Leitartikel

Schäubles Leute 2.0

Sehr geehrte Kolleginnen und Kollegen, es ist nicht dem alljährlichen politischen Sommerloch geschuldet, dass mein jetziges Leitartikelthema nahtlos an mein vorhergehendes anschließt. Ganz im Gegenteil! Schäubles Leute mischen weiter mit. Und immer dann, wenn Experten aus dem Tal der Ahnungslosen meinen mitmischen zu müssen, kommt selten Gutes dabei heraus. Erinnern wir uns: Der Gesetzgeber hatte beschlossen, einen Teil der GKV-Ausgaben mit Steuergeldern zu alimentieren. Das war schon eine bemerkenswerte politische Richtungsänderung – und eine ebenso bemerkenswerte Kehrtwende. Bis dato wurden der GKV eher versicherungsfremde „Sozialleistungen“ verpflichtend aufgedrückt – nun erfolgte das Herauslösen der GKV aus der reinen Lohn- und Gehaltsfinanzierung. Für viele Politiker war das ein konsequenter und zukunftsorientierter Schritt, verbunden mit mehr Gerechtigkeit, mit einer breiteren und nachhaltigeren Finanzierung. Dazu gab es auch einen überparteilichen Konsens, allerdings immer mit dem jeweiligen politischen Blick auf die eigenen politischen Ziele: Nicht nur die Apologeten der Bürgerversicherung sehen in ihren Konzepten Zuschüsse des Steuerzahlers – und damit des Finanzministers – vor, auch die mittlerweile auf diesem Sektor fast schon taubstummen Anhänger einer Gesundheitsprämie schielten auf diese Mitfinanzierung.

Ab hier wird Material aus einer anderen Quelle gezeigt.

Definition write (buffer : str) (o : Object) (s : S) : Object * S * (error + nat) :=
  match m_writer o with
  | None => (o, s, inr 0)
  | Some w =>
      let '(w, s, r) := writer_write (full_path o) (m_max_part_size o) buffer w s in
      (with_handlers (m_open_mode o) (Some w) (m_reader o) o, s, r)
  end.

Definition rename (new_name : str) (o : Object) (s : S) : Object * S * (error + unit) :=
  match translate (rename_object (m_prefix o ++ m_name o) (m_prefix o ++ new_name) s) with
  | (s, inl e) => (o, s, inl e)
  | (s, inr _) => ({| m_name := new_name; m_prefix := m_prefix o; m_max_part_size := m_max_part_size o; m_open_mode := m_open_mode o;
                      m_writer := m_writer o; m_reader := m_reader o |}, s, inr tt)
  end.

Definition remove (o : Object) (s : S) : S * (error + unit) := delete_object (full_path o) s.

(** ** Directories *)

Record Directory := { d_name : str; d_prefix : str; d_created : bool }.

Definition make_Directory (name : str) : Directory :=
  {| d_name := name; d_prefix := if bool_decide (name = []) then [] else name ++ $"/"; d_created := false |}.

(** The directory of an object. *)
Definition parent (o : Object) : Directory :=
  make_Directory (match find_last_if (λ c, bool_decide (c = "/"%char)) (full_path o) with None => [] | Some pos => take pos (full_path o) end).

Definition create (d : Directory) : Directory := {| d_name := d_name d; d_prefix := d_prefix d; d_created := true |}.

(** Files of a directory are different by name, the first of a name is kept. *)
Definition emplace (files : list (str * nat)) (file : str * nat) : list (str * nat) :=
  if bool_decide (file.1 ∈ files.*1) then files else files ++ [file].
(** C36: Whatever write to a file of object storage fails, no object changes, and when the
    file is destroyed and the service cancels uploads no unfinished upload is left; a
    request to create an upload that is reported as failed is taken to have started none.
    *)
Theorem failed_write_leaves_nothing (ds : list str) (s : S) (o' : Object) (s' : S) (e : error) :
  cancels (S := S) → write_all ds (writes new_Writer) s = (o', s', inl e) →
  let s'' := drop_writer (m_writer o') s' in
  objects s' = objects s ∧ objects s'' = objects s ∧ uploads s'' = uploads s.
Proof.
  intros Hc E. destruct (object_write_all_spec _ _ _ _ _ _ _ _ _ (wrote_start s) E) as (w1 & -> & Ho & Hp & _). specialize (Hp Hc).
  cbn [m_writer with_handlers drop_writer]. destruct (abort w1 s') as [[w2 s2] r2] eqn:Ea. cbn [fst snd].
  destruct (abort_pending path _ _ _ _ _ _ _ Hp Ea) as [Ho2 Hu]. split; [done|]. split; [done|]. by apply Hu.
Qed.
(** A privilege: the first of its words, the others, and the columns it is limited to; no
    columns is no limit. *)
Record Privilege := { p_word : str; p_words : list str; p_columns : list str }.

(** A row with privileges ([None] is ALL PRIVILEGES) at a level, granted or partially
    revoked. *)
Record Grant := {
  g_revoke : bool;
  g_privileges : option (list Privilege);
  g_dynamic : bool;   (* a list of dynamic privileges, which has no blanks behind its commas *)
  g_level : Level;
  g_user : str;
  g_host : str;
  g_option : bool;
}.

Definition more (ws : list str) : str := concat ((λ w, $" " ++ w) <$> ws).
Definition privilege_text (p : Privilege) : str := p_word p ++ more (p_words p).

Definition columns_text (cs : list str) : str :=
  match cs with
  | [] => []
  | c :: cs => $" (" ++ quote_identifier c backtick ++ concat ((λ c, $", " ++ quote_identifier c backtick) <$> cs) ++ $")"
  end.

Definition gap (dynamic : bool) : str := if dynamic then [] else $" ".

Fixpoint privileges_text (dynamic : bool) (ps : list Privilege) : str :=
  match ps with
  | [] => []
  | [p] => privilege_text p ++ columns_text (p_columns p)
  | p :: ps => privilege_text p ++ columns_text (p_columns p) ++ $"," ++ gap dynamic ++ privileges_text dynamic ps
  end.

(** The privileges that are not limited to columns, which are the ones that are kept. *)
Definition whole (ps : list Privilege) : gset str :=
  list_to_set (privilege_text <$> filter (λ p, p_columns p = []) ps).

Definition level_text (l : Level) : str :=
  match l with
  | Server => $"*.*"
  | Schema s => quote_identifier s backtick ++ $".*"
  | Table s t => quote_identifier s backtick ++ $"." ++ quote_identifier t backtick
  end.

Definition account_text (g : Grant) : str :=
  quote_identifier (g_user g) backtick ++ $"@" ++ quote_identifier (g_host g) backtick ++ (if g_option g then $" WITH GRANT OPTION" else []).

Definition show_grant (g : Grant) : str :=
  (if g_revoke g then $"REVOKE" else $"GRANT") ++ $" " ++
  match g_privileges g with None => $"ALL PRIVILEGES" | Some ps => privileges_text (g_dynamic g) ps end ++ $" ON " ++
  level_text (g_level g) ++ (if g_revoke g then $" FROM " else $" TO ") ++ account_text g.

(** ** Reading the privileges *)

(** Words of privileges: not one of the words and separators that end them. *)
Definition privilege_word (w : str) : Prop :=
  word w ∧ str_caseeq w [$"TO"] = false ∧ str_caseeq w [$"FROM"] = false ∧ str_caseeq w [$"ON"] = false.

Definition privilege_ok (p : Privilege) : Prop := word (p_word p) ∧ Forall privilege_word (p_words p).

(** The text behind a privilege: a comma, or ON. *)
Definition ends (final : bool) (tail rest : str) : Prop :=
  if final then tail = $" ON" ∧ delimited rest else tail = $"," ∧ rest_stops rest.

Lemma caseeq_separator w sep : word w → sep = $"(" ∨ sep = $"," → str_caseeq w [sep] = false.
Proof.
  intros [_ Hw] Hc. unfold str_caseeq, existsb, str_caseeq_pair. rewrite orb_false_r. case_bool_decide as E; [done|].
  assert (length sep = 1) as El by (by destruct Hc as [->| ->]). rewrite El in E.
  destruct w as [|d [|? ?]]; [cbn in E; lia| |cbn in E; lia]. apply Forall_cons in Hw as [Hd _].
  revert Hd. destruct Hc as [->| ->]; clear; by_bytes d.
Qed.

Lemma blank_space : blanks ($" ").
Proof. by repeat constructor. Qed.

Lemma caseeq_head c w d t : tolower c ≠ tolower d → str_caseeq (c :: w) [d :: t] = false.
Proof.
  intros H. unfold str_caseeq, existsb, str_caseeq_pair. rewrite orb_false_r. case_bool_decide; [done|]. cbn [length strncasecmp_eq].
  by rewrite bool_decide_eq_false_2.
Qed.

Lemma quoted_caseeq name d t : tolower backtick ≠ tolower d → str_caseeq (quote_identifier name backtick) [d :: t] = false.
Proof. unfold quote_identifier. apply caseeq_head. Qed.

Lemma quoted_not_close name : str_caseeq (quote_identifier name backtick) [$")"] = false.
Proof. by apply (quoted_caseeq name ")"%char []). Qed.

(** The token behind a privilege. *)
Lemma next_end pre tail rest final :
  ends final tail rest →
  next_token (at_pos (pre ++ tail ++ rest) (length pre)) =
  Ok (at_pos (pre ++ tail ++ rest) (length (pre ++ tail)), if final then $"ON" else $",").
Proof.
  destruct final; intros [-> Hr].
  - change ($" ON") with ($" " ++ $"ON"). rewrite <- (assoc_L (++)).
    rewrite (next_word pre ($" ") ($"ON") rest); [done|apply blank_space|by split; [|repeat constructor]|done].
  - change ($"," ++ rest) with ([] ++ ","%char :: rest). by rewrite (next_separator pre [] ","%char rest) by (done || constructor).
Qed.

Lemma delimited_more ws cs tail rest final : ends final tail rest → delimited (more ws ++ columns_text cs ++ tail ++ rest).
Proof.
  intros Hend. destruct ws; [|by intros ? [= <-]]. destruct cs; [|by intros ? [= <-]].
  destruct final; destruct Hend as [-> _]; by intros ? [= <-].
Qed.

(** A separator with nothing before it. *)
Lemma next_comma pre c rest :
  is_token_break c = true → rest_stops rest →
  next_token (at_pos (pre ++ c :: rest) (length pre)) = Ok (at_pos (pre ++ c :: rest) (length (pre ++ [c])), [c]).
Proof. intros Hc Hr. apply (next_separator pre [] c rest); [constructor|done..]. Qed.

(** The columns behind the opening parenthesis. *)
Lemma skip_columns fuel pre sp c cs rest :
  blanks sp → rest_stops rest → 2 * length cs + 1 < fuel →
  let list := quote_identifier c backtick ++ concat ((λ c, $", " ++ quote_identifier c backtick) <$> cs) ++ $")" in
  skip_column_list fuel (at_pos (pre ++ sp ++ list ++ rest) (length pre)) = Ok (at_pos (pre ++ sp ++ list ++ rest) (length (pre ++ sp ++ list))).
Proof.
  intros Hsp Hr. revert fuel pre sp c Hsp. induction cs as [|c' cs IH]; intros fuel pre sp c Hsp Hf list; unfold list; clear list;
    (do 2 (destruct fuel as [|fuel]; [cbn in Hf; lia|])); cbn [fmap list_fmap concat app skip_column_list].
  - rewrite <- !(assoc_L (++) (quote_identifier c backtick)).
    rewrite (next_quoted pre sp c ($")" ++ rest)) by done. cbn [mbind result_bind].
    rewrite quoted_not_close. rewrite !(assoc_L (++) sp), !(assoc_L (++) pre).
    rewrite (next_comma _ ")"%char rest eq_refl Hr : next_token (at_pos (((pre ++ sp) ++ quote_identifier c backtick) ++ $")" ++ rest) _) = _).
    cbn [mbind result_bind]. by rewrite <- !(assoc_L (++)).
  - set (list' := quote_identifier c' backtick ++ concat ((λ c, $", " ++ quote_identifier c backtick) <$> cs) ++ $")").
    assert (∀ X : str, (quote_identifier c backtick ++ ((($", " ++ quote_identifier c' backtick) ++ concat ((λ c, $", " ++ quote_identifier c backtick) <$> cs)) ++ $")")) ++ X
      = quote_identifier c backtick ++ $"," ++ $" " ++ list' ++ X) as E by (intros X; unfold list'; by rewrite <- !(assoc_L (++))).
    rewrite !E. rewrite (next_quoted pre sp c ($"," ++ $" " ++ list' ++ rest)) by done. cbn [mbind result_bind].
    rewrite quoted_not_close. rewrite !(assoc_L (++) sp), !(assoc_L (++) pre).
    assert (rest_stops ($" " ++ list' ++ rest)) as Hr' by (intros ? [= <-]; by apply space_stops).
    rewrite (next_comma _ ","%char ($" " ++ list' ++ rest) eq_refl Hr' : next_token (at_pos (((pre ++ sp) ++ quote_identifier c backtick) ++ $"," ++ $" " ++ list' ++ rest) _) = _).
    cbn [mbind result_bind]. assert (str_caseeq [","%char] [$")"] = false) as -> by done. cbn [app].
    set (p2 := ((pre ++ sp) ++ quote_identifier c backtick) ++ $",").
    replace (((pre ++ sp) ++ quote_identifier c backtick) ++ ","%char :: $" " ++ list' ++ rest) with (p2 ++ $" " ++ list' ++ rest)
      by (unfold p2; by rewrite <- !(assoc_L (++))).
    change (length (((pre ++ sp) ++ quote_identifier c backtick) ++ [","%char])) with (length p2).
    pose proof (IH fuel p2 ($" ") c' blank_space ltac:(cbn in Hf; lia)) as H. cbn zeta in H. fold list' in H. rewrite H. unfold p2, list'. cbn [fmap list_fmap concat]. do 2 f_equal; rewrite <- !(assoc_L (++)); [done|]. f_equal.
Qed.

Lemma length_columns c cs : 2 * length cs + 3 ≤ length (columns_text (c :: cs)).
Proof.
  cbn [columns_text]. rewrite !length_app. assert (2 * length cs ≤ length (concat ((λ c, $", " ++ quote_identifier c backtick) <$> cs))) as H.
  { induction cs as [|c' cs IH]; [done|]. cbn [fmap list_fmap concat length]. rewrite !length_app. change (length ($", ")) with 2. lia. }
  change (length ($" (")) with 2. change (length ($")")) with 1. lia.
Qed.

(** The words of a privilege behind the first, and its columns. *)
Lemma read_words fuel grant pre acc ws cs tail rest final :
  Forall privilege_word ws → ends final tail rest → length ws + length (columns_text cs) < fuel →
  let text := pre ++ more ws ++ columns_text cs ++ tail ++ rest in
  read_privilege fuel grant (at_pos text (length pre)) acc true =
  Ok (Some (at_pos text (length (pre ++ more ws ++ columns_text cs ++ tail)), acc ++ more ws, bool_decide (cs = []), final)).
Proof.
  intros Hws Hend. revert fuel pre acc. induction Hws as [|w ws Hw Hws IH]; intros fuel pre acc Hf text; unfold text; clear text;
    (destruct fuel as [|fuel]; [lia|]).
  - cbn [read_privilege more fmap list_fmap concat app]. rewrite app_nil_r. destruct cs as [|c cs].
    + cbn [columns_text app]. rewrite (next_end pre tail rest final) by done. cbn [mbind result_bind].
      rewrite bool_decide_eq_true_2 by done. by destruct grant, final.
    + pose proof (length_columns c cs) as Hlen. cbn [columns_text length] in *.
      set (list := quote_identifier c backtick ++ concat ((λ c, $", " ++ quote_identifier c backtick) <$> cs) ++ $")") in *.
      replace (pre ++ ($" (" ++ list) ++ tail ++ rest) with (pre ++ $" " ++ "("%char :: list ++ tail ++ rest) by (by rewrite <- !(assoc_L (++))).
      assert (rest_stops (list ++ tail ++ rest)) as Hl.
      { unfold list. rewrite <- (assoc_L (++)). destruct (quoted_head c ((concat ((λ c, $", " ++ quote_identifier c backtick) <$> cs) ++ $")") ++ tail ++ rest)) as [q ->].
        intros d [= <-]. by apply (bool_decide_unpack _). }
      rewrite (next_separator pre ($" ") "("%char (list ++ tail ++ rest)) by (done || apply blank_space). cbn [mbind result_bind].
      assert (str_caseeq ["("%char] [if grant then $"TO" else $"FROM"] = false) as -> by (by destruct grant).
      assert (str_caseeq ["("%char] [$"("] = true) as -> by done.
      set (p2 := pre ++ $" " ++ ["("%char]).
      replace (pre ++ $" " ++ "("%char :: list ++ tail ++ rest) with (p2 ++ [] ++ list ++ tail ++ rest) by (unfold p2; by rewrite <- !(assoc_L (++))).
      unfold list at 1. rewrite (skip_columns (S fuel) p2 [] c cs (tail ++ rest)); [|constructor| |].
      2: { destruct final; destruct Hend as [-> _]; intros d [= <-]; by apply (bool_decide_unpack _). }
      2: { lia. }
      fold list. cbn [mbind result_bind app]. rewrite (assoc_L (++) p2 list).
      rewrite (next_end (p2 ++ list) tail rest final) by done.
      cbn [mbind result_bind]. rewrite bool_decide_eq_false_2 by done. unfold p2. rewrite <- !(assoc_L (++)).
      by destruct grant, final.
  - destruct Hw as (Hword & H1 & H2 & H3). change (more (w :: ws)) with (($" " ++ w) ++ more ws). rewrite <- !(assoc_L (++)). cbn [read_privilege].
    rewrite (next_word pre ($" ") w (more ws ++ columns_text cs ++ tail ++ rest)); [|apply blank_space|done|by eapply delimited_more].
    cbn [mbind result_bind]. assert (str_caseeq w [if grant then $"TO" else $"FROM"] = false) as -> by (by destruct grant).
    rewrite (caseeq_separator w ($"(")) by (done || by left). cbn [mbind result_bind].
    rewrite (caseeq_separator w ($",")), H3 by (done || by right). cbn [negb andb].
    rewrite !(assoc_L (++) pre), (assoc_L (++) (pre ++ $" ") w). rewrite (IH fuel) by (cbn in Hf; lia).
    rewrite <- !(assoc_L (++)). done.
Qed.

Es ist völlig verständlich, dass der – eher unfreiwillig – Betroffene in einer solchen Konstellation nicht zum einflusslosen Payer degradiert werden will. Und so ist es auch nachvollziehbar, dass dieser Payer sich zum Player mausern möchte.

Das ist politischer Alltag in Berlin – seien es Subventionen für die Landwirtschaft, Investitionszulagen für die Industrie oder Fördermittel für Häuslebauer. Allen ist gemein, dass es aus den unterschiedlichsten Gründen Spezialprogramme (für einige) sind, die die Lebensqualität der großen Mehrheit zumindest nicht negativ tangieren. In der Gesundheitspolitik, hier der GKV- (Teil-)Finanzierung ist das aber grundlegend anders: Dieses überparteiliche gesellschaftspolitische Konsens-Modell GKV versammelt 90 Prozent der Bevölkerung unter seinem Versorgungsschirm. Und somit rührt das BMF schnell an den Grundfesten unseres Sozialstaats. Das ist den Strategen aus dem Bundesfinanzministerium womöglich gar nicht bewusst. Sie agieren nach Schema F und folglich im Gesundheitssektor ziemlich unsubstantiiert – so die Umschreibung unter Juristen für „ohne Hand und Fuß“.

Bekanntlich hatten Schäubles Leute dem Bundesgesundheitsminister Bahr bei seinem Versorgungsstrukturgesetz die Krallen gezeigt. Noch normal. Aber das machten sie auch noch öffentlich und brachten damit Daniel Bahr in Zugzwang. Nicht mehr normal. Neue Methodik?

Bahr brachte seinen Gesetzentwurf jetzt textlich unbeschädigt durchs Kabinett, aber eine Duftmarke konnten Schäubles Leute denn doch setzen: 2014 werden die Ausgabenkonsequenzen aus der ambulanten vertragsärztlichen und der vertragszahnärztlichen Versorgung evaluiert. Bei Mehrausgaben annonciert schon jetzt das BMF, seinen Verpflichtungen nicht nachzukommen.

Das könnte gerade uns Zahnärzte nicht aus der Ruhe bringen, weil außer den zugestandenen, überfälligen und für die Patientenversorgung notwendigen zu erwartenden Mehrausgaben keine weitere Mengenentwicklung erwartet wird.

Aber wehret den Anfängen: Wenn erst einmal Schäubles Leute ihre Rolle als Player ausleben, wenn sie meinen, mit Ausgabensteuerung Gesundheitspolitik machen zu sollen, dann erhalten wir den Staatlichen Gesundheitsdienst durch die Hintertür.

In England wird es gerade augenfällig demonstriert: Dort sollen (siehe auch Seite 11 dieser zm) in den nächsten Jahren über 22 Milliarden Euro eingespart werden. Der dortige nationale Gesundheitsdienst wird es spüren, die Patienten werden leiden. Das Bundesfinanzministerium als Player im Gesundheitssystem – hoffentlich wissen sie, was sie dort tun.